* **What to work on**: Look below for the line that has "Hsplit' Hbefore' Hc1.". Set down the lines from there through the line that has "in Hnone. discriminate.", exactly as written.

____ Input for this task

(** C5 (as amended): on the reference platform, which lists the comments
    of a pull request in full and carries out the write it is asked for,
    [_upsert_comment] does the following, however many comments carry the
    marker.  When some do, the first of them is rewritten in place: it
    keeps its identifier and its place, its body becomes the marker, a line
    feed and the body text, every other comment, marked or not, is as it
    was, and no comment is made.  When none does, one comment with the
    composed body is appended.  So the number of marked comments is the one
    before, or one if there was none; when at most one comment carried the
    marker beforehand, exactly one does afterwards, with the composed
    body. *)
Theorem upsert_converges (repo : string) (number : Z) (body : string) (σ : state) :
  well_formed σ →
  let σ' := final (_upsert_comment (answering serve) repo number body σ) in
  let composed := _BOT_COMMENT_MARKER +:+ LF +:+ body in
  (∀ before c0 after,
     comments_on σ number = before ++ c0 :: after →
     Forall (λ c, ¬ is_marked c) before → is_marked c0 →
     comments_on σ' number
       = before ++ Comment (comment_id c0) (Some composed) :: after) ∧
  (Forall (λ c, ¬ is_marked c) (comments_on σ number) →
     comments_on σ' number
       = comments_on σ number ++ [Comment (next_comment_id σ) (Some composed)]) ∧
  length (filter is_marked (comments_on σ' number))
    = (1 `max` length (filter is_marked (comments_on σ number)))%nat ∧
  ((length (filter is_marked (comments_on σ number)) ≤ 1)%nat →
     ∃ id, filter is_marked (comments_on σ' number) = [Comment id (Some composed)]) ∧
  well_formed σ'.
Proof.
  intros Hwf. cbv zeta. fold (full_body body).
  destruct (upsert_comments repo number body σ Hwf) as [Hafter Hwf'].
  cbv zeta in Hafter, Hwf'. rewrite Hafter. clear Hafter.
  destruct Hwf as (Hnodup & _ & _).
  assert (Hl : NoDup (comment_id <$> comments_on σ number))
    by (rewrite ids_comments_on; by apply NoDup_fmap_filter).
  destruct (List.find marked (comments_on σ number)) as [c0|] eqn:Hfind.
  - pose proof Hfind as (before & after & Hsplit & Hbefore & Hc0)%find_marked_split.
    rewrite Hsplit in Hl |- *. rewrite rewritten_split by done.
    assert (Hcount : ∀ c, is_marked c →
              filter is_marked (before ++ c :: after) = c :: filter is_marked after).
    { intros c Hc. by rewrite filter_app, filter_unmarked, filter_cons, decide_True. }
    rewrite !Hcount by (done || apply marked_full_body). cbn [length].
    split; [|split; [|split; [lia|split; [|done]]]].
    + intros before' c1 after' Hsplit' Hbefore' Hc1.
      assert (List.find marked (before' ++ c1 :: after') = Some c1) as Hfind'
        by (apply find_marked_split; by exists before', after').
      rewrite <- Hsplit' in Hfind'.
      assert (List.find marked (before ++ c0 :: after) = Some c0) as Hfind0
        by (apply find_marked_split; by exists before, after).
      assert (c1 = c0) as -> by congruence.
      rewrite <- (rewritten_split before' after') by (by rewrite <- Hsplit').
      rewrite <- Hsplit'. by rewrite rewritten_split.
    + intros Hnone%find_marked_none. rewrite <- Hsplit, Hfind in Hnone. discriminate.
    + intros Hone. exists (comment_id c0). cbn [length] in Hone.
      destruct (filter is_marked after); [done|cbn in Hone; lia].
  - apply find_marked_none in Hfind as Hnone.
    rewrite filter_app, (filter_unmarked _ Hnone), filter_cons,
      decide_True by apply marked_full_body.
    split; [|split; [done|split; [done|split; [by exists (next_comment_id σ)|done]]]].
    intros before c0 after Hsplit Hbefore Hc0. exfalso.
    assert (List.find marked (comments_on σ number) = Some c0) as Hfind'
      by (apply find_marked_split; by exists before, after).
    congruence.
Qed.

(** Pull request 7 of the scenario has one marked comment, number 2; the
    upsert rewrites it and makes none. *)
Lemma upsert_converges_witness :
  ∃ id,
    filter is_marked
      (comments_on (final (_upsert_comment (answering serve) "o/r" 7 "status" Scenario.busy)) 7)
    = [Comment id (Some (_BOT_COMMENT_MARKER +:+ LF +:+ "status"))].
Proof.
  destruct (upsert_converges "o/r" 7 "status" Scenario.busy) as (_ & _ & _ & Hone & _);
    [by_evaluation|].
  apply Hone. by_evaluation.
Defined.

(** C5 (as stated) fails: when two comments of the pull request carry the
    marker, the upsert rewrites the first and leaves the second, so two
    marked comments remain, on a platform whose listing is complete and
    whose identifiers are distinct. *)
Lemma upsert_keeps_second_marked_comment :
  well_formed Scenario.twice_marked ∧
  filter is_marked
    (comments_on
       (final (_upsert_comment (answering serve) "o/r" 7 "status" Scenario.twice_marked)) 7)
  = [Comment 1 (Some (_BOT_COMMENT_MARKER +:+ LF +:+ "status"));
     Comment 2 (Some (_BOT_COMMENT_MARKER +:+ LF +:+ "second"))].
Proof. split; [by_evaluation|by vm_compute]. Qed.

End CommentUpsert.

(** ** Runs of the whole agent *)

Module Runs.
Import GitHub.

(** Pull request 7 as page 1 of the scenario lists it. *)
Definition pr7 : pull :=
  Pull 7 "Add parser" "0123456789abcdef" (Some ["auto-merge"; "ci-failing"]).

(** Every call is answered with a 503: handling a pull request returns all
    the same, and the run ends at the failed page of the listing. *)
Lemma failures_do_not_abort_witness :
  outcome_of (_handle_pr (answering Scenario.unavailable) "octocat/hello-world" pr7 tt)
    = Returned tt ∧
  None ∈ listed_pages
           (events (main (answering Scenario.unavailable) "token" "octocat/hello-world"
                      1%nat tt)).
Proof.
  destruct (failures_do_not_abort (answering Scenario.unavailable) "token"
              "octocat/hello-world" 1%nat tt)
    as (_ & _ & _ & _ & _ & _ & Hanswered & Hmain); [done..|].
  split; [|apply Hmain].
  apply (Hanswered (λ q σ0, ex_intro _ _ eq_refl) pr7 []).
Defined.

(** C6 (as stated) fails, in two ways.  With both configuration values
    set, a failed first page of the open-PR list makes [main] leave through
    [sys.exit(1)], after the message "Failed to fetch open PRs." and before
    any pull request is handled; the failed label calls before it did not
    stop the run.  And without a connection the first call raises, which
    ends the run there. *)
Lemma failed_listing_aborts :
  let r := main (answering Scenario.unavailable) "token" "octocat/hello-world" 1%nat tt in
  let r' := main Scenario.offline "token" "octocat/hello-world" 1%nat tt in
  outcome_of r = Exited 1 ∧
  listed_pages (events r) = [None] ∧
  last (events r) = Some (Stderr "Failed to fetch open PRs.") ∧
  calls (events r)
    = [GetLabel "ci-passing"; CreateLabel "ci-passing" "0e8a16";
       GetLabel "ci-failing"; CreateLabel "ci-failing" "d73a4a";
       GetLabel "needs-review"; CreateLabel "needs-review" "e4e669";
       ListOpenPulls 1] ∧
  outcome_of r' = Raised (URLError "Connection refused") ∧
  events r'
    = [Stdout "PR Agent running for octocat/hello-world";
       Uncaught (GetLabel "ci-passing") (URLError "Connection refused")].
Proof. cbv zeta. repeat split; by vm_compute. Qed.

(** On the scenario the merge of pull request 7 is asked for and granted,
    and the report that follows says so. *)
Lemma merge_outcome_reported_witness :
  match since_merge (events (_handle_pr (answering serve) "o/r" pr7 Scenario.busy)) with
  | Some (n, reply, rest) =>
      reports_merged (payload reply) ∧
      rest = http_log "o/r" (PutMerge n "squash" (commit_title n "Add parser")) reply
             ++ [Stdout ("    PR #" +:+ pretty n +:+ " merged successfully.")]
  | None => False
  end.
Proof.
  destruct (since_merge (events (_handle_pr (answering serve) "o/r" pr7 Scenario.busy)))
    as [[[n reply] rest]|] eqn:Hsince; [|by vm_compute in Hsince].
  assert (Hmerged : reports_merged (payload reply)).
  { vm_compute in Hsince. injection Hsince as _ <- _. by eexists. }
  split; [done|].
  destruct (merge_outcome_reported (answering serve) "o/r" pr7 Scenario.busy)
    as [Hanswered _].
  destruct (Hanswered n reply rest Hsince) as (_ & Hreport & _).
  by apply Hreport.
Defined.

(** The reference platform behind a transport on which a merge request
    times out. *)
Definition merge_times_out (q : request) (σ : state) : response (answer q) * state :=
  match q with
  | PutMerge _ _ _ => (Failed TimeoutError, σ)
  | _ => (Answered (serve q σ).1, (serve q σ).2)
  end.

(** C9 (as stated) fails: when the merge request of pull request 7 gets no
    answer, handling it raises; the last event is the call, no line reports
    the outcome, and the run of [main] ends there, before pull request 8,
    whose check runs are never asked for. *)
Lemma merge_without_answer_raises :
  let q := PutMerge 7 "squash" "Auto-merge PR #7: Add parser" in
  let handled := _handle_pr merge_times_out "o/r" pr7 Scenario.busy in
  let r := main merge_times_out "token" "o/r" 1%nat Scenario.busy in
  outcome_of handled = Raised TimeoutError ∧
  last (events handled) = Some (Uncaught q TimeoutError) ∧
  since_merge (events handled) = None ∧
  listed_pages (events r) = [Some (page_of 1 Scenario.busy)] ∧
  length (page_of 1 Scenario.busy) = 2%nat ∧
  outcome_of r = Raised TimeoutError ∧
  last (events r) = Some (Uncaught q TimeoutError) ∧
  calls (events r)
    = [GetLabel "ci-passing"; CreateLabel "ci-passing" "0e8a16";
       GetLabel "ci-failing";
       GetLabel "needs-review"; CreateLabel "needs-review" "e4e669";
       ListOpenPulls 1;
       GetCheckRuns "0123456789abcdef";
       RemoveLabel 7 "ci-failing"; AddLabels 7 ["ci-passing"];
       ListComments 7;
       UpdateComment 2
         (_BOT_COMMENT_MARKER +:+ LF
          +:+ status_comment 7 "0123456789abcdef" passing "ci-passing");
       q].
Proof. cbv zeta. repeat split; by vm_compute. Qed.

________

* **Your solution**:
    + intros before' c1 after' Hsplit' Hbefore' Hc1.
      assert (List.find marked (before' ++ c1 :: after') = Some c1) as Hfind'
        by (apply find_marked_split; by exists before', after').
      rewrite <- Hsplit' in Hfind'.
      assert (List.find marked (before ++ c0 :: after) = Some c0) as Hfind0
        by (apply find_marked_split; by exists before, after).
      assert (c1 = c0) as -> by congruence.
      rewrite <- (rewritten_split before' after') by (by rewrite <- Hsplit').
      rewrite <- Hsplit'. by rewrite rewritten_split.
    + intros Hnone%find_marked_none. rewrite <- Hsplit, Hfind in Hnone. discriminate.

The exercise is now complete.